Segment Start: DATA RECORDS

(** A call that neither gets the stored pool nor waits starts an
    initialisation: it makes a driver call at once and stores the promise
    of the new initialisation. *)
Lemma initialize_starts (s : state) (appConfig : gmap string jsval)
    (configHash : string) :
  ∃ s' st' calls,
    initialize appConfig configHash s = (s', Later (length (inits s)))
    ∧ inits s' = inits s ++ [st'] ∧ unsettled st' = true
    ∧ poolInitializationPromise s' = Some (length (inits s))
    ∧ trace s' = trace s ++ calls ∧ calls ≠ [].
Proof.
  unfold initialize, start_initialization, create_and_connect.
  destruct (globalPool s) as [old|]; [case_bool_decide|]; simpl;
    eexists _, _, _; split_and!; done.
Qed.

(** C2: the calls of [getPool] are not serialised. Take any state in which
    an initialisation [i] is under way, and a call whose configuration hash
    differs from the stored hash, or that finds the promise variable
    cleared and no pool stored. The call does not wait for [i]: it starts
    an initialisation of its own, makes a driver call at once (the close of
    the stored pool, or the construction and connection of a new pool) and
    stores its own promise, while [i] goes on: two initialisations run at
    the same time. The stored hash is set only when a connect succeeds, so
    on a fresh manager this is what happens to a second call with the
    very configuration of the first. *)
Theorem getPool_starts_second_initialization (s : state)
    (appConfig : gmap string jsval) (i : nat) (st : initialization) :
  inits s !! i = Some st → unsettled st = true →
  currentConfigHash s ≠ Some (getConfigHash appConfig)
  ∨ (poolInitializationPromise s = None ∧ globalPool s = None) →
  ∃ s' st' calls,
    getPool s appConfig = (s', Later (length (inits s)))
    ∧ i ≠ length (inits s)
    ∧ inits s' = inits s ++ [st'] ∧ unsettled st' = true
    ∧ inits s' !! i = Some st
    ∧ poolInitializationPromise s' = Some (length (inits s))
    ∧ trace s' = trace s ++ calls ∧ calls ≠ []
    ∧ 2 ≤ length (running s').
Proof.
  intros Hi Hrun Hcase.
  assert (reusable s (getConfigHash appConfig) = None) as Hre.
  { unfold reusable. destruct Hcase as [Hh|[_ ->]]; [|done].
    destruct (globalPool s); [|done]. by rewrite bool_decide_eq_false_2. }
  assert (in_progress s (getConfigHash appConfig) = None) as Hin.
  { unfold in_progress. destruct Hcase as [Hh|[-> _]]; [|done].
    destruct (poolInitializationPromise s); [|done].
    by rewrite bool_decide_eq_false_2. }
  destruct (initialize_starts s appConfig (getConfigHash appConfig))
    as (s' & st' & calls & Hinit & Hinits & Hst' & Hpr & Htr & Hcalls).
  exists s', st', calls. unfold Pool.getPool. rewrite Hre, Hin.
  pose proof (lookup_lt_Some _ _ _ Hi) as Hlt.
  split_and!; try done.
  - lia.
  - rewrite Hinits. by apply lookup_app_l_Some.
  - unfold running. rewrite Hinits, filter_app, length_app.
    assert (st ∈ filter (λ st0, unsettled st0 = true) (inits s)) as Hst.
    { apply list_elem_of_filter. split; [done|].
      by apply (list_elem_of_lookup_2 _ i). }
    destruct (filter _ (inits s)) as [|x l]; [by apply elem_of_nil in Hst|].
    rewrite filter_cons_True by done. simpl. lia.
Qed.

Segment End: DATA RECORDS
Segment Start: DATA RECORDS

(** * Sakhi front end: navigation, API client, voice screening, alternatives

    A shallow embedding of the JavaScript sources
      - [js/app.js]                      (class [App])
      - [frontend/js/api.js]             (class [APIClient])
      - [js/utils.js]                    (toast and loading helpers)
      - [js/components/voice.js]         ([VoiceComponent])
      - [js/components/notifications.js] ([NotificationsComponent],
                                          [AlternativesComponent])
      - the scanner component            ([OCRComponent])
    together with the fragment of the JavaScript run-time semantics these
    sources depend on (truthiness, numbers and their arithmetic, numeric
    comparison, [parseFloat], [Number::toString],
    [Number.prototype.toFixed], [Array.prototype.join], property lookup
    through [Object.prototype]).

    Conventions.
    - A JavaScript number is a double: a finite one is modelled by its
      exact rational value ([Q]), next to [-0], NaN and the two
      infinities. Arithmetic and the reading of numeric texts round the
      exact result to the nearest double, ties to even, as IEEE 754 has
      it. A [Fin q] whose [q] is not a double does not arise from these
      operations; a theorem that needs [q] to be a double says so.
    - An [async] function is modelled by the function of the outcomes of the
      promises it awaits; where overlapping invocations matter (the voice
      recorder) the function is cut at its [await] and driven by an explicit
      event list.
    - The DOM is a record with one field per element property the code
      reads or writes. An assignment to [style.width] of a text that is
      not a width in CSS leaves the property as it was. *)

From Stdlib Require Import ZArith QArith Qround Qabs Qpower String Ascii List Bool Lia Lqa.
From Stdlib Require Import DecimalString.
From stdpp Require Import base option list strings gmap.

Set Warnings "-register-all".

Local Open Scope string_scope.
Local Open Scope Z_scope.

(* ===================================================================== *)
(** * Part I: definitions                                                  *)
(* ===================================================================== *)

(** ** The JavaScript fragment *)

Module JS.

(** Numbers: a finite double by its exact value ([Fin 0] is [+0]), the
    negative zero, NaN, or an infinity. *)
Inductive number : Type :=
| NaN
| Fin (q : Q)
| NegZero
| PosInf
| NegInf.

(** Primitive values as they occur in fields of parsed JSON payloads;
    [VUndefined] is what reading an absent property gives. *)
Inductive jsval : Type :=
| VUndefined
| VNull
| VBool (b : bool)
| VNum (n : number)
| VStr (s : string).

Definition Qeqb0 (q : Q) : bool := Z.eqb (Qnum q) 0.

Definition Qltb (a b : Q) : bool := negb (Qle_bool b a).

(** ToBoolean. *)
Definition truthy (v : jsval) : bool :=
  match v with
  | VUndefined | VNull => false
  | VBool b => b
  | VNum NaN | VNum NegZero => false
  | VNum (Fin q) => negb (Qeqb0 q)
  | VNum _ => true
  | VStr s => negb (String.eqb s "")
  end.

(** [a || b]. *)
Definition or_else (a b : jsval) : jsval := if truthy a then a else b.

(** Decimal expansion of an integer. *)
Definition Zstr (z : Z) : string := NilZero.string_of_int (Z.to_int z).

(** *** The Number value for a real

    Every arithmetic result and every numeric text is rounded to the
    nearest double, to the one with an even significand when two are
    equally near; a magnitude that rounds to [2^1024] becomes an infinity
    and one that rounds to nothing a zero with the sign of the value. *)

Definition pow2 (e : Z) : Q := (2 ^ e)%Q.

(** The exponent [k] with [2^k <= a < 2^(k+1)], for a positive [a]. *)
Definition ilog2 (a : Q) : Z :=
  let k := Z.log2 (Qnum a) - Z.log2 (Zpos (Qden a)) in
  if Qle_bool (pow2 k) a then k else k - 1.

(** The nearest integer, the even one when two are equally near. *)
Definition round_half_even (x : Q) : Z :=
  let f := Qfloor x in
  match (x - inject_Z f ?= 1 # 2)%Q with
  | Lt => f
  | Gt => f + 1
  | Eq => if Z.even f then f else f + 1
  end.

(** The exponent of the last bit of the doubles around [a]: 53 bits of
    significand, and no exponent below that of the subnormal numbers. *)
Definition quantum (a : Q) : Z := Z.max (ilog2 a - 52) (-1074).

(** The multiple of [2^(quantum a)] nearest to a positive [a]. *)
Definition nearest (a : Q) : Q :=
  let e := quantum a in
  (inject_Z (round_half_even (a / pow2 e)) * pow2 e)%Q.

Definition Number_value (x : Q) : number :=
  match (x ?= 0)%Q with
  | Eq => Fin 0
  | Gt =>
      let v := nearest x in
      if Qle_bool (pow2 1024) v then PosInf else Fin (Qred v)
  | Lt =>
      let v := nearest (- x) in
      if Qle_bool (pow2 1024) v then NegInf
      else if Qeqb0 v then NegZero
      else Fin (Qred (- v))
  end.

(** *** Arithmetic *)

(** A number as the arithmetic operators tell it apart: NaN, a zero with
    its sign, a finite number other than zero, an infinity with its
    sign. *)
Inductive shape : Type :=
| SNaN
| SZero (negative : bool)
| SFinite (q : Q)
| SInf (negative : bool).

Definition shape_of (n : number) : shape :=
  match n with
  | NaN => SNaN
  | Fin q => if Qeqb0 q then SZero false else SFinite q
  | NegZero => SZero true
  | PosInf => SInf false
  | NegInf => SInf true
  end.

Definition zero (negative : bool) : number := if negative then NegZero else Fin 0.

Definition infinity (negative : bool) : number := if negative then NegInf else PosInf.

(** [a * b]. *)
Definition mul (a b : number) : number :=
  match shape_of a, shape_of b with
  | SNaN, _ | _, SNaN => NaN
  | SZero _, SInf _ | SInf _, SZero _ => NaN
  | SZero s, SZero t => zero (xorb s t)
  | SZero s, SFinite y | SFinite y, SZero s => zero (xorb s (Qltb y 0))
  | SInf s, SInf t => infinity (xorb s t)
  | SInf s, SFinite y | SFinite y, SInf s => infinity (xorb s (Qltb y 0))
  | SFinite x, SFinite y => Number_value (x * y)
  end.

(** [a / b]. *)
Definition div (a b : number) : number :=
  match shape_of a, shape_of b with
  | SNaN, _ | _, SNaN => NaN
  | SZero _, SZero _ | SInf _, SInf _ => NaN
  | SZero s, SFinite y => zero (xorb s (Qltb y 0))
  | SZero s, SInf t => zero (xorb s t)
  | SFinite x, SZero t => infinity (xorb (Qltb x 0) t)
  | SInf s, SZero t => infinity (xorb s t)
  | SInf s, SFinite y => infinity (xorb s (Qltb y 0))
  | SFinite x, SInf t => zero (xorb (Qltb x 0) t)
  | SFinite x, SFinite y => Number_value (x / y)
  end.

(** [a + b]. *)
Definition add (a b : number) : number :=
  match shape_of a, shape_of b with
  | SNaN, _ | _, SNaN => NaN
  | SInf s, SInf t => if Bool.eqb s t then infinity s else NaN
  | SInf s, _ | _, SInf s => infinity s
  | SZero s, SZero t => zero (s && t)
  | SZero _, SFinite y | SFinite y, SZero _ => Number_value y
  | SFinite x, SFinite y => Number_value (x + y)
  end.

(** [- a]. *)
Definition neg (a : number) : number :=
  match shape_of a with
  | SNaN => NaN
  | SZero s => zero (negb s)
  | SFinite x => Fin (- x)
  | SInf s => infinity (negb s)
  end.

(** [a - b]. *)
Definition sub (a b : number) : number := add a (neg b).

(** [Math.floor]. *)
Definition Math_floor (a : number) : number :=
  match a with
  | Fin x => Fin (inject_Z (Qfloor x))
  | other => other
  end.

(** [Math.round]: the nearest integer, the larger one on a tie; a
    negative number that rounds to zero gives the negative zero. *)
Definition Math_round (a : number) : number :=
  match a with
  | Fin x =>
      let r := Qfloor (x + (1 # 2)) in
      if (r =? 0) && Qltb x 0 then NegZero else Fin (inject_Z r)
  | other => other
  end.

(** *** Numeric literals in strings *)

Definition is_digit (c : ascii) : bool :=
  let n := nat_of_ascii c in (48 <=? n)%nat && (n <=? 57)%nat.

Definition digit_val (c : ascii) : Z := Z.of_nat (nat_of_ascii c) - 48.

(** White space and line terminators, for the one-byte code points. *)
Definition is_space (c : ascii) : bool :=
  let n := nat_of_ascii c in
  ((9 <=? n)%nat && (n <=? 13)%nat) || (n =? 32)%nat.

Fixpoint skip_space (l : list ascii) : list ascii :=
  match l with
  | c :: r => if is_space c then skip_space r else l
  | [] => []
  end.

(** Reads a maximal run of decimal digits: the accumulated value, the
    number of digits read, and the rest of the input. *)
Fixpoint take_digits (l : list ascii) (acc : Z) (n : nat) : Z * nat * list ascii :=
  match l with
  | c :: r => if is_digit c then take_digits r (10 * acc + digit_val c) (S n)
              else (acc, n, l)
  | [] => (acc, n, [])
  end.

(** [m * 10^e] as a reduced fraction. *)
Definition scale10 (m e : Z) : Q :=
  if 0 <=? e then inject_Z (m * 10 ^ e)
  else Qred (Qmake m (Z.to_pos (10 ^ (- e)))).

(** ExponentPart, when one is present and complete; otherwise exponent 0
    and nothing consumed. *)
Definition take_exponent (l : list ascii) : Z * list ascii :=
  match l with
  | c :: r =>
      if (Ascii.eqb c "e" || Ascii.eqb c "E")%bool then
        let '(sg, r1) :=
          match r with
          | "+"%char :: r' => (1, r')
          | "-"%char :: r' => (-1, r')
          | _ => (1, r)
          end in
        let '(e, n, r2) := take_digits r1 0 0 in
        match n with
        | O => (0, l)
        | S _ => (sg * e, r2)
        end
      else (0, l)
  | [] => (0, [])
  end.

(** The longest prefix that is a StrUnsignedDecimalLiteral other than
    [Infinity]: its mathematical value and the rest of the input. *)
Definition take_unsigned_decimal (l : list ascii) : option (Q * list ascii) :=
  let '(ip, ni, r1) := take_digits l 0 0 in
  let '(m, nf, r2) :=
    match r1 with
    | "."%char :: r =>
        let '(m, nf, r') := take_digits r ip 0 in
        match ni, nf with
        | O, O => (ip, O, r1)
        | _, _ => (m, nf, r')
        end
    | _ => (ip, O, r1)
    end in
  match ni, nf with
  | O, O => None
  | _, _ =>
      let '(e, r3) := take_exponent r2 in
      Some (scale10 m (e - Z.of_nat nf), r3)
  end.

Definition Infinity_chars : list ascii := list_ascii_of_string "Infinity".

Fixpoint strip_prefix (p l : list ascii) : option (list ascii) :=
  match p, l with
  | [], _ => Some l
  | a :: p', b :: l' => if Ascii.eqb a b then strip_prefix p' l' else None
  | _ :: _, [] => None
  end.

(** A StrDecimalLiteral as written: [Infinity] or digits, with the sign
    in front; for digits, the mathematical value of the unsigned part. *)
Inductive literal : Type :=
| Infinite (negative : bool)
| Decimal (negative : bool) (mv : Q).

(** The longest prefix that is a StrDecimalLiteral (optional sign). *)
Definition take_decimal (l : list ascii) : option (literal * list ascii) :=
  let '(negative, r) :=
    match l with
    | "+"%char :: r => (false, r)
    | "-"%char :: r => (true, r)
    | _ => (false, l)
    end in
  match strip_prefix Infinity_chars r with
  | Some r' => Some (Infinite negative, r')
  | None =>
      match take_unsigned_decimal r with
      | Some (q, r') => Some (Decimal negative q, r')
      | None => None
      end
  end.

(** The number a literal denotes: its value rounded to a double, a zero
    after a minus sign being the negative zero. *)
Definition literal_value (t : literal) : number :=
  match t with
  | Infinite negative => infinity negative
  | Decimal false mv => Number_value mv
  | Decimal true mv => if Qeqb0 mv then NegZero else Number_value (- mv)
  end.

Segment End: DATA RECORDS

■ ACTION ITEM ■
Copy back the listing above exactly, but only from the line with "(** A call that" through the line with "assert (reusable s", both ends included.

■ RESPONSE TO THIS EXERCISE ■
(** A call that neither gets the stored pool nor waits starts an
    initialisation: it makes a driver call at once and stores the promise
    of the new initialisation. *)
Lemma initialize_starts (s : state) (appConfig : gmap string jsval)
    (configHash : string) :
  ∃ s' st' calls,
    initialize appConfig configHash s = (s', Later (length (inits s)))
    ∧ inits s' = inits s ++ [st'] ∧ unsettled st' = true
    ∧ poolInitializationPromise s' = Some (length (inits s))
    ∧ trace s' = trace s ++ calls ∧ calls ≠ [].
Proof.
  unfold initialize, start_initialization, create_and_connect.
  destruct (globalPool s) as [old|]; [case_bool_decide|]; simpl;
    eexists _, _, _; split_and!; done.
Qed.

(** C2: the calls of [getPool] are not serialised. Take any state in which
    an initialisation [i] is under way, and a call whose configuration hash
    differs from the stored hash, or that finds the promise variable
    cleared and no pool stored. The call does not wait for [i]: it starts
    an initialisation of its own, makes a driver call at once (the close of
    the stored pool, or the construction and connection of a new pool) and
    stores its own promise, while [i] goes on: two initialisations run at
    the same time. The stored hash is set only when a connect succeeds, so
    on a fresh manager this is what happens to a second call with the
    very configuration of the first. *)
Theorem getPool_starts_second_initialization (s : state)
    (appConfig : gmap string jsval) (i : nat) (st : initialization) :
  inits s !! i = Some st → unsettled st = true →
  currentConfigHash s ≠ Some (getConfigHash appConfig)
  ∨ (poolInitializationPromise s = None ∧ globalPool s = None) →
  ∃ s' st' calls,
    getPool s appConfig = (s', Later (length (inits s)))
    ∧ i ≠ length (inits s)
    ∧ inits s' = inits s ++ [st'] ∧ unsettled st' = true
    ∧ inits s' !! i = Some st
    ∧ poolInitializationPromise s' = Some (length (inits s))
    ∧ trace s' = trace s ++ calls ∧ calls ≠ []
    ∧ 2 ≤ length (running s').
Proof.
  intros Hi Hrun Hcase.
  assert (reusable s (getConfigHash appConfig) = None) as Hre.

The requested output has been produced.